WHAT IS NEEDED:
Your reply must contain exactly the lines running from the one with "py_eqb kv.2 w" to the last line of the entries below, both included, and no other lines.

EXCERPTED RECORDS:
---
(** * Schema diff and SQL migration rendering (scripts/run.py)

    A shallow embedding of the diff engine, the column renderer, the four
    dialect emitters and the report assembler of [scripts/run.py], with the
    properties of the specification proved about them.

    Modelling conventions.
    - A Python [dict] with string keys is a [gmap string _]; [d[k]] is the
      lookup [d !! k], which is [None] where Python raises [KeyError].
    - A function that can raise returns an [option]; [None] stands for the
      exception and the option monad threads it through the callers.
    - A Python [str] is a [string] of bytes (the UTF-8 encoding): byte-wise
      lexicographic order is code point order, and [upper] changes only the
      ASCII letters, which is all that the test against ["CURRENT_"] can see.
    - Attribute values of a column are the JSON scalars of the data model
      (null, booleans, integers, strings).  JSON floats and nested values
      as attributes are outside the model.
    - A [for] loop appending to [ops] is a left fold threading the list. *)

From Stdlib Require Import ZArith Ascii String List.
From stdpp Require Import base option list sorting gmap strings pretty fin_maps.

Local Open Scope string_scope.
Local Open Scope list_scope.

(** ** Python values *)

Inductive Scalar : Type :=
| SNull
| SBool (b : bool)
| SInt (z : Z)
| SStr (s : string).

Global Instance Scalar_eq_dec : EqDecision Scalar.
Proof. solve_decision. Defined.

(** A column definition: a dict from attribute name to scalar. *)
Abbreviation ColDef := (gmap string Scalar).

(** The values a table definition or an operation payload holds: a scalar,
    one column definition, or a mapping of column names to definitions. *)
Inductive Any : Type :=
| AScalar (v : Scalar)
| ACol (c : ColDef)
| ACols (cs : gmap string ColDef).

Global Instance Any_eq_dec : EqDecision Any.
Proof. solve_decision. Defined.

Abbreviation Dict := (gmap string Any).

(** A loaded schema: [schema["tables"]] maps table names to table dicts. *)
Record Schema : Type := { tables : gmap string Dict }.

(** ** Strings *)

Definition nl : string := String "010"%char EmptyString.
Definition dq : string := String "034"%char EmptyString.

(** [sep.join(parts)] *)
Definition join (sep : string) (parts : list string) : string :=
  String.concat sep parts.

(** [s.startswith(p)] *)
Fixpoint startswith (s p : string) : bool :=
  match p, s with
  | EmptyString, _ => true
  | String _ _, EmptyString => false
  | String a p', String b s' => if Ascii.eqb a b then startswith s' p' else false
  end.

Definition upper_ascii (c : ascii) : ascii :=
  let n := nat_of_ascii c in
  if (97 <=? n)%nat && (n <=? 122)%nat then ascii_of_nat (n - 32) else c.

(** [s.upper()] *)
Fixpoint upper (s : string) : string :=
  match s with
  | EmptyString => EmptyString
  | String c s' => String (upper_ascii c) (upper s')
  end.

(** ** Python operators on scalars *)

(** [str(v)], also what an f-string substitutes. *)
Definition str (v : Scalar) : string :=
  match v with
  | SNull => "None"
  | SBool true => "True"
  | SBool false => "False"
  | SInt z => pretty z
  | SStr s => s
  end.

(** f-string substitution of [op.column], which may be [None]. *)
Definition str_opt (c : option string) : string :=
  match c with Some s => s | None => "None" end.

(** Truth value of [v] in a condition. *)
Definition truthy (v : Scalar) : bool :=
  match v with
  | SNull => false
  | SBool b => b
  | SInt z => negb (z =? 0)%Z
  | SStr s => negb (String.eqb s "")
  end.

(** [a == b]: a bool compares equal to the integer 0 or 1. *)
Definition py_eqb (a b : Scalar) : bool :=
  match a, b with
  | SNull, SNull => true
  | SBool x, SBool y => Bool.eqb x y
  | SBool x, SInt z | SInt z, SBool x => (z =? (if x then 1 else 0))%Z
  | SInt x, SInt y => (x =? y)%Z
  | SStr x, SStr y => String.eqb x y
  | _, _ => false
  end.

(** [d.get(k)] and [d.get(k, dflt)] *)
Definition get (d : ColDef) (k : string) : Scalar := default SNull (d !! k).
Definition get_or (d : ColDef) (k : string) (dflt : Scalar) : Scalar :=
  default dflt (d !! k).

(** [v is False] *)
Definition is_False (v : Scalar) : bool :=
  match v with SBool false => true | _ => false end.

(** [a == b] on two column definitions: same length, and every key of [a]
    is in [b] with an equal value. *)
Definition dict_eqb (a b : ColDef) : bool :=
  (size a =? size b)%nat &&
  forallb (λ kv, match b !! kv.1 with
                 | Some w => py_eqb kv.2 w
                 | None => false
                 end) (map_to_list a).

(** ** Sorting *)

Definition str_le (a b : string) : Prop := String.leb a b = true.

Global Instance str_le_dec a b : Decision (str_le a b).
Proof. unfold str_le. apply _. Defined.

(** [sorted(s)] on a set of strings. *)
Definition sorted (s : gset string) : list string :=
  merge_sort str_le (elements s).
---
YOUR RESPONSE:
                 | Some w => py_eqb kv.2 w
                 | None => false
                 end) (map_to_list a).

(** ** Sorting *)

Definition str_le (a b : string) : Prop := String.leb a b = true.

Global Instance str_le_dec a b : Decision (str_le a b).
Proof. unfold str_le. apply _. Defined.

(** [sorted(s)] on a set of strings. *)
Definition sorted (s : gset string) : list string :=
  merge_sort str_le (elements s).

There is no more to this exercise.